_Your task:_ Look through the lines below for the word "metric", and copy every line that has it.

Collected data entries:
- - - -
(** * camdkit data model: a shallow embedding of [camdkit/model.py]

    The development follows the Python source class by class.  Python
    values are dynamically typed, so every value lives in one inductive
    universe [pyobj]; exceptions are explicit results; the class-level
    descriptor table [Clip._params] and the per-instance slot table
    [_values] are threaded as explicit state. *)

From Stdlib Require Import ZArith PrimFloat FloatOps SpecFloat Ascii.
From stdpp Require Import gmap strings list sorting.

Set Warnings "-register-all".
Open Scope string_scope.
Open Scope Z_scope.

(** ** Exceptions and results *)

Inductive exn : Set :=
| TypeError | ValueError | KeyError | IndexError | AttributeError | OverflowError.

Inductive res (A : Type) : Type :=
| Ok (a : A)
| Raise (e : exn).
Arguments Ok {A} a.
Arguments Raise {A} e.

(** Sequencing: the first exception raised propagates.  With these
    instances [x ← m; k] is stdpp's notation for [mbind]. *)
#[export] Instance res_ret : MRet res := fun A a => Ok a.
#[export] Instance res_bind : MBind res := fun A B k m =>
  match m with
  | Ok a => k a
  | Raise e => Raise e
  end.

(** ** Enumerations of [camdkit.framework] *)

(** Modelled from the spec: the enumeration type [SynchronizationSourceEnum]
    of [camdkit.framework], which is not part of the sources at hand.  The
    spec fixes that it is a closed enumeration whose members are written on
    the wire as strings and names the member "ptp"; the other members are
    the remaining synchronization sources of the payload. *)
Inductive SynchronizationSourceEnum : Set := GENLOCK | VIDEO_IN | PTP | NTP.

Definition sync_source_value (e : SynchronizationSourceEnum) : string :=
  match e with
  | GENLOCK => "genlock"
  | VIDEO_IN => "videoIn"
  | PTP => "ptp"
  | NTP => "ntp"
  end.

(** The members of [TimecodeFormat] are those listed by
    [TimingTimecode.make_json_schema]: "24", "24D", "25", "30", "30D". *)
Inductive TimecodeFormat : Set := TC_24 | TC_24D | TC_25 | TC_30 | TC_30D.

Definition timecode_format_value (e : TimecodeFormat) : string :=
  match e with
  | TC_24 => "24"
  | TC_24D => "24D"
  | TC_25 => "25"
  | TC_30 => "30"
  | TC_30D => "30D"
  end.

(** Modelled from the spec: [TimecodeFormat.to_int], the "frame-count-for-format"
    of the spec's timecode rule; [camdkit.framework] is not part of the sources
    at hand.  Drop-frame and non-drop formats of one rate count the same
    number of frames. *)
Definition TimecodeFormat_to_int (e : TimecodeFormat) : Z :=
  match e with
  | TC_24 | TC_24D => 24
  | TC_25 => 25
  | TC_30 | TC_30D => 30
  end.

(** ** The universe of Python values

    The dataclasses of [camdkit.framework] that the modelled descriptors
    handle are constructors with one argument per attribute; Python checks
    no attribute type, so each attribute is again a [pyobj].  The attribute
    names are those that [model.py] reads, in the order in which its schema
    fragments list them.  JSON documents
    are the values built from [VDict], [VList], [VStr], the numbers,
    [VBool] and [VNone]. *)

Inductive pyobj : Type :=
| VNone
| VBool (b : bool)
| VInt (z : Z)
| VFloat (f : float)
| VStr (s : string)
| VTuple (l : list pyobj)
| VList (l : list pyobj)
| VDict (d : list (string * pyobj))
| VSyncSource (e : SynchronizationSourceEnum)
| VTimecodeFormat (e : TimecodeFormat)
| Synchronization
    (frequency locked source ptp_master ptp_offset ptp_domain offsets enabled : pyobj)
| SynchronizationOffsets (translation rotation encoders : pyobj)
| Encoders (focus iris zoom : pyobj)
| Timecode (hours minutes seconds frames format : pyobj).

(** ** Built-ins *)

(** [x != None] and [x is not None]; no value of the universe other than
    [None] compares equal to [None]. *)
Definition is_None (v : pyobj) : bool :=
  match v with VNone => true | _ => false end.

Definition isinstance_float (v : pyobj) : bool :=
  match v with VFloat _ => true | _ => false end.

Definition isinstance_bool (v : pyobj) : bool :=
  match v with VBool _ => true | _ => false end.

(** [bool] is a subclass of [int], and both are registered as
    [numbers.Integral]. *)
Definition isinstance_int (v : pyobj) : bool :=
  match v with VInt _ | VBool _ => true | _ => false end.

Definition isinstance_str (v : pyobj) : bool :=
  match v with VStr _ => true | _ => false end.


(** [numbers.Real]: [float], [int] and [bool]. *)
Definition isinstance_Real (v : pyobj) : bool :=
  match v with VFloat _ | VInt _ | VBool _ => true | _ => false end.

(** The integer an [int] or [bool] stands for in arithmetic. *)
Definition int_of (v : pyobj) : option Z :=
  match v with
  | VInt z => Some z
  | VBool b => Some (if b then 1 else 0)
  | _ => None
  end.

(** Dictionaries keep insertion order; keys are unique. *)
Fixpoint dict_get (k : string) (d : list (string * pyobj)) : option pyobj :=
  match d with
  | [] => None
  | (k', v) :: d' => if String.eqb k k' then Some v else dict_get k d'
  end.

Fixpoint dict_set (k : string) (v : pyobj) (d : list (string * pyobj))
  : list (string * pyobj) :=
  match d with
  | [] => [(k, v)]
  | (k', v') :: d' =>
      if String.eqb k k' then (k, v) :: d' else (k', v') :: dict_set k v d'
  end.

(** [d[k]] on a JSON value. *)
Definition subscript (v : pyobj) (k : string) : res pyobj :=
  match v with
  | VDict d => match dict_get k d with Some x => Ok x | None => Raise KeyError end
  | _ => Raise TypeError
  end.
(** X12. A failed [prepareParams] returns no argument, and its error is about the
    first declared parameter that is not ready: "required parameter is
    missing" when this one is required and not among the inputs, and
    otherwise the error of its conversion, wrapped with the names of the
    metric and of the parameter. *)
Theorem prepareParams_failure (metric : Metric) (params : gmap string string)
    (args : list any) (e : error) :
  prepareParams metric params = (args, Some e) →
  args = []
  ∧ ∃ k paramDef,
      Params metric !! k = Some paramDef
      ∧ Forall (paramReady params) (take k (Params metric))
      ∧ ((pd_Required paramDef = true ∧ params !! pd_Name paramDef = None
          ∧ e = Errorf "metric %q: required parameter %q is missing"
                  [Name metric; pd_Name paramDef] None)
         ∨ ((pd_Required paramDef = true → is_Some (params !! pd_Name paramDef))
            ∧ ∃ cause,
                (convertParamValue (paramInput params paramDef) (pd_Type paramDef)).2
                = Some cause
                ∧ e = Errorf "metric %q: parameter %q: %w"
                        [Name metric; pd_Name paramDef] (Some cause))).
Proof.
  unfold prepareParams. case_decide as Hlen; [done|]. apply prepareLoop_failure.
Qed.
(** X23.  A text that is, upper-cased, one run of 17 characters of
    [[A-Z0-9]] without I, O, Q is found as that VIN. *)
Theorem extractVinFromText_finds_a_vin (text : string) :
  all_chars is_vin_char (toUpperCase text) = true ->
  qualifies (toUpperCase text) = true ->
  extractVinFromText text = Some (toUpperCase text).
Proof.
  intros A Q. rewrite extractVinFromText_as_spec. unfold extractVin, tokens.
  rewrite (tokens_from_run _ "" A). simpl append.
  destruct (toUpperCase text) as [|c t] eqn:E; [discriminate|].
  simpl flush. simpl find. rewrite Q. reflexivity.
Qed.

Lemma extractVinFromText_finds_witness :
  extractVinFromText "1hgcm82633a004352" = Some "1HGCM82633A004352".
Proof.
  apply (extractVinFromText_finds_a_vin "1hgcm82633a004352"); reflexivity.
Defined.

(** *** A scan and the normal form *)

Lemma join_tokens (u cur : string) :
  (cur ++ filter_chars is_vin_char u)%string = join (tokens_from cur u).
Proof.
  revert cur. induction u as [|c u IH]; intros cur; simpl.
  - rewrite append_empty, join_flush. reflexivity.
  - destruct (is_vin_char c).
    + rewrite <- IH, append_assoc. reflexivity.
    + rewrite join_app, join_flush, <- (IH ""). reflexivity.
Qed.

Lemma join_normal_form (text : string) :
  join (tokens (toUpperCase text)) = normalizeVin text.
Proof.
  unfold tokens. rewrite <- join_tokens. simpl.
  rewrite filter_map_upper, normalizeVin_keeps_alnum. reflexivity.
Qed.

Lemma in_join (t : string) (l : list string) :
  In t l -> exists pre post, join l = (pre ++ t ++ post)%string.
Proof.
  induction l as [|x l IH]; simpl; [intros []|].
  intros [->|H].
  - exists "", (join l). reflexivity.
  - destruct (IH H) as (pre & post & E). exists (x ++ pre)%string, post.
    rewrite E, append_assoc. reflexivity.
Qed.
(** * Slice1AM: G-code to STL conversion (gcode_to_stl_ultra.py)

    A shallow embedding of the three stages of [gcode_to_stl_ultra.py]:

    - [parse_gcode_to_segments]: the line scanner that turns motion commands
      into extrusion segments;
    - [create_cylindrical_extrusion_mesh]: the tube-mesh builder;
    - [write_stl_binary]: the binary STL serializer.

    Python floats are IEEE-754 binary64 numbers and are modelled by Rocq's
    primitive floats, whose operations are the same correctly rounded
    binary64 operations.  Python [str] values are modelled by [string]
    (ASCII input), byte strings by [list byte], Python exceptions by a sum
    type.  The file is read as the list of its lines.

    Three library calls are beyond the kernel's float operations.  [x ** 2]
    on Python floats is CPython's float power, which hands finite operands
    to the C library's [pow] and raises [OverflowError] when that overflows:
    the C function is a parameter of the parser (the class [Libm]), and the
    evaluations on concrete files use [exact_libm], whose [pow] is the
    correctly rounded square (the squares they take are exact, except on
    the far moves, whose outcome does not depend on the last place of a
    square).  The dot product inside [np.linalg.norm] is summed from left
    to right, each product and each sum rounded; a NumPy that fuses them
    can differ in the last place.  [np.cos], [np.sin] are parameters of the
    builder (a table of their values at the eight angles it uses serves the
    evaluations).  The kernel's floats have one NaN: the sign and the
    payload of a NaN are not tracked. *)

From Stdlib Require Import ZArith List String Ascii Bool Lia.
From Stdlib Require Import Strings.Byte.
From Stdlib Require Import Floats SpecFloat.
From Stdlib Require Uint63.
Import ListNotations.

Set Warnings "-inexact-float".

Local Open Scope string_scope.
Local Open Scope list_scope.

(** ** Python exceptions and the error monad *)

Inductive py_exn : Type :=
| ValueError     (* float() on a malformed literal *)
| IndexError     (* sequence index out of range *)
| StructError    (* struct.pack argument out of range *)
| OverflowError. (* float power out of range; float too large to pack
                    with f format *)

Definition py (A : Type) : Type := (py_exn + A)%type.

Definition ret {A} (a : A) : py A := inr a.
Definition raise {A} (e : py_exn) : py A := inl e.
Definition bind {A B} (m : py A) (k : A -> py B) : py B :=
  match m with
  | inl e => inl e
  | inr a => k a
  end.

Notation "x <- m ;; k" := (bind m (fun x => k))
  (at level 61, m at next level, right associativity).

(** ** Strings: the [str] methods the parser uses *)

Module Str.

(** Characters removed by [str.strip()] among the ASCII code points:
    TAB, LF, VT, FF, CR, FS, GS, RS, US and SPACE. *)
Definition is_space (c : ascii) : bool :=
  let n := nat_of_ascii c in
  (((9 <=? n) && (n <=? 13)) || ((28 <=? n) && (n <=? 32)))%nat.

Definition is_digit (c : ascii) : bool :=
  let n := nat_of_ascii c in ((48 <=? n) && (n <=? 57))%nat.

Fixpoint lstrip (s : string) : string :=
  match s with
  | String c r => if is_space c then lstrip r else s
  | EmptyString => EmptyString
  end.

Fixpoint rstrip (s : string) : string :=
  match s with
  | EmptyString => EmptyString
  | String c r =>
      match rstrip r with
      | EmptyString => if is_space c then EmptyString else String c EmptyString
      | r' => String c r'
      end
  end.

Definition strip (s : string) : string := rstrip (lstrip s).

Definition startswith (s p : string) : bool := prefix p s.

Definition lower_char (c : ascii) : ascii :=
  let n := nat_of_ascii c in
  if ((65 <=? n) && (n <=? 90))%nat then ascii_of_nat (n + 32) else c.

Fixpoint lower (s : string) : string :=
  match s with
  | EmptyString => EmptyString
  | String c r => String (lower_char c) (lower r)
  end.

(** [contains sub s] is Python's [sub in s]. *)
Fixpoint contains (sub s : string) : bool :=
  prefix sub s ||
  match s with
  | EmptyString => false
  | String _ r => contains sub r
  end.

End Str.

(** ** The regular expressions

    Every pattern of the parser is a literal letter (or nothing) followed by
    one capturing group: an optional minus sign, one or more digits, an
    optional point, then any number of digits.  All parts after the
    mandatory digits are optional and greedy, so a match attempt at a
    position never backtracks. *)

Module Re.

(** A captured numeric token: sign, digits before the point, whether a
    point was consumed, digits after the point. *)
Record token : Type := Token {
  tok_neg  : bool;
  tok_int  : list ascii;
  tok_dot  : bool;
  tok_frac : list ascii
}.

(** The longest run of digits at the head of [s], and the rest. *)
Fixpoint span_digits (s : string) : list ascii * string :=
  match s with
  | String c r =>
      if Str.is_digit c
      then let (ds, rest) := span_digits r in (c :: ds, rest)
      else ([], s)
  | EmptyString => ([], EmptyString)
  end.

(** An optional literal character: consumed when it is there. *)
Definition eat (c : ascii) (s : string) : bool * string :=
  match s with
  | String a r => if Ascii.eqb a c then (true, r) else (false, s)
  | EmptyString => (false, s)
  end.

(** One attempt of the number pattern anchored at the head of [s]. *)
Definition match_number (s : string) : option token :=
  let (neg, s0) := eat "-" s in
  let (int_ds, s1) := span_digits s0 in
  match int_ds with
  | [] => None
  | _ :: _ =>
      let (dot, s2) := eat "." s1 in
      let (frac_ds, _) := span_digits s2 in
      Some (Token neg int_ds dot frac_ds)
  end.

(** [re.search] with the bare number pattern: the leftmost match. *)
Fixpoint search_number (s : string) : option token :=
  match match_number s with
  | Some t => Some t
  | None =>
      match s with
      | EmptyString => None
      | String _ r => search_number r
      end
  end.

(** [re.search] with a letter [L] before the number pattern: the
    leftmost occurrence of [L] that is followed by a number. *)
Fixpoint search_field (L : ascii) (s : string) : option token :=
  match s with
  | EmptyString => None
  | String c r =>
      if Ascii.eqb c L
      then match match_number r with
           | Some t => Some t
           | None => search_field L r
           end
      else search_field L r
  end.

(** The text of group 1. *)
Definition group1 (t : token) : string :=
  ((if tok_neg t then "-" else "") ++
   string_of_list_ascii (tok_int t) ++
   (if tok_dot t then "." else "") ++
   string_of_list_ascii (tok_frac t))%string.

End Re.

(** ** [float()] on decimal literals *)

Module PyFloat.

Definition digit_val (c : ascii) : Z := (Z.of_nat (nat_of_ascii c) - 48)%Z.

Definition digits_val (ds : list ascii) : Z :=
  fold_left (fun acc c => (10 * acc + digit_val c)%Z) ds 0%Z.

(** The binary64 number nearest to [m / 10^k] (ties to even), negated when
    [neg]: the value [float()] gives a literal with digits [m] of which
    the last [k] follow the point.  The quotient is computed with more
    than 64 significant bits and a sticky bit below them, then rounded
    once to the 53 bits of the format. *)
Definition of_decimal (neg : bool) (m : Z) (k : Z) : float :=
  let d := (10 ^ k)%Z in
  let s := Z.max 0 (Z.log2 d + 66 - Z.log2 m)%Z in
  let num := Z.shiftl m s in
  let q := (num / d)%Z in
  let sticky := if (num mod d =? 0)%Z then 0%Z else 1%Z in
  let r :=
    if (m =? 0)%Z then PrimFloat.zero
    else SF2Prim (binary_normalize prec emax (2 * q + sticky)%Z (- s - 1)%Z false) in
  if neg then PrimFloat.opp r else r.

Definition of_token (t : Re.token) : float :=
  of_decimal (Re.tok_neg t)
             (digits_val (Re.tok_int t ++ Re.tok_frac t)%list)
             (Z.of_nat (List.length (Re.tok_frac t))).

(** [float(s)] for the literals the number pattern describes; any other
    text raises [ValueError] here.  (Python's [float] accepts further forms,
    such as exponents; the parser never passes one, see
    [float_group1].) *)
Definition float (s : string) : py float :=
  match Re.match_number s with
  | Some t =>
      if String.eqb (Re.group1 t) s then ret (of_token t)
      else raise ValueError
  | None => raise ValueError
  end.

End PyFloat.

Local Open Scope float_scope.

(** ** Float helpers: Python's builtins on floats *)

(** [max(a, b)]: the first argument unless the second is greater. *)
Definition py_max (a b : float) : float := if a <? b then b else a.

(** [min(a, b)]: the first argument unless the second is smaller. *)
Definition py_min (a b : float) : float := if b <? a then b else a.

(** The C library behind CPython's float power: [pow2 x] is [pow(x, 2.0)]
    for a finite [x] that is positive and not 1.0. *)
Class Libm : Type := { pow2 : float -> float }.

(** [x ** 2] on floats (float_pow of CPython).  A NaN is returned as it
    is, an infinity gives infinity, a zero 0.0 and plus or minus one 1.0,
    all without a call of the library.  Any other base is replaced by its
    absolute value (the exponent is even, so nothing is negated) and handed
    to [pow]; an infinite result is a range error and raises
    [OverflowError], a result that underflows is returned as it is. *)
Definition sq `{Libm} (x : float) : py float :=
  if is_nan x then ret x
  else if is_infinity x then ret infinity
  else if x =? 0 then ret 0
  else if abs x =? 1 then ret 1
  else
    let ix := pow2 (abs x) in
    if is_infinity ix then raise OverflowError else ret ix.

(** A library whose [pow(x, 2.0)] is the correctly rounded square.  The
    statements about concrete files, which carry no [Libm] of their own,
    are evaluated with it; all others hold for every library. *)
#[export] Instance exact_libm : Libm := {| pow2 x := x * x |}.

(** ** The data model *)

Definition vec3 : Type := (float * float * float)%type.

Definition vx (v : vec3) : float := fst (fst v).
Definition vy (v : vec3) : float := snd (fst v).
Definition vz (v : vec3) : float := snd v.

(** The dict appended to [segments]; [end_] is its ['end'] entry. *)
Record Segment : Type := mkSegment {
  start : vec3;
  end_ : vec3;
  width : float;
  height : float;
  extrusion_amount : float
}.

(** * parse_gcode_to_segments *)

(** The local variables of [parse_gcode_to_segments]. *)
Record ParseState : Type := mkParseState {
  segments : list Segment;
  current_z : float;
  last_x : option float;
  last_y : option float;
  last_z : option float;
  last_e : float;
  detected_layer_height : float;
  detected_extrusion_width : float
}.

Definition initial_state (default_layer_height default_extrusion_width : float)
  : ParseState :=
  {| segments := [];
     current_z := 0.0;
     last_x := None;
     last_y := None;
     last_z := None;
     last_e := 0.0;
     detected_layer_height := default_layer_height;
     detected_extrusion_width := default_extrusion_width |}.

(** [float(m.group(1)) if m else dflt], for a match object [m]. *)
Definition float_or {A} (m : option Re.token) (some : float -> A) (dflt : A)
  : py A :=
  match m with
  | Some t => v <- PyFloat.float (Re.group1 t) ;; ret (some v)
  | None => ret dflt
  end.

(** Assignments to [detected_layer_height] and [detected_extrusion_width]. *)
Definition set_layer_height (v : float) (st : ParseState) : ParseState :=
  {| segments := segments st;
     current_z := current_z st;
     last_x := last_x st;
     last_y := last_y st;
     last_z := last_z st;
     last_e := last_e st;
     detected_layer_height := v;
     detected_extrusion_width := detected_extrusion_width st |}.

Definition set_extrusion_width (v : float) (st : ParseState) : ParseState :=
  {| segments := segments st;
     current_z := current_z st;
     last_x := last_x st;
     last_y := last_y st;
     last_z := last_z st;
     last_e := last_e st;
     detected_layer_height := detected_layer_height st;
     detected_extrusion_width := v |}.

(** Lines 29-40: slicer settings in a comment among the first 100 lines. *)
Definition scan_comment (line_num : nat) (line : string) (st : ParseState)
  : py ParseState :=
  if (line_num <? 100)%nat && Str.startswith line ";" then
    let low := Str.lower line in
    st1 <-
      (if Str.contains "layer_height" low || Str.contains "layer height" low
       then float_or (Re.search_number line)
                     (fun v => set_layer_height v st) st
       else ret st) ;;
    (if Str.contains "extrusion_width" low || Str.contains "extrusion width" low
     then float_or (Re.search_number line)
                   (fun v => set_extrusion_width v st1) st1
     else ret st1)
  else ret st.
- - - -
_Result for this task:_
    metric and of the parameter. *)
Theorem prepareParams_failure (metric : Metric) (params : gmap string string)
  prepareParams metric params = (args, Some e) →
      Params metric !! k = Some paramDef
      ∧ Forall (paramReady params) (take k (Params metric))
          ∧ e = Errorf "metric %q: required parameter %q is missing"
                  [Name metric; pd_Name paramDef] None)
                ∧ e = Errorf "metric %q: parameter %q: %w"
                        [Name metric; pd_Name paramDef] (Some cause))).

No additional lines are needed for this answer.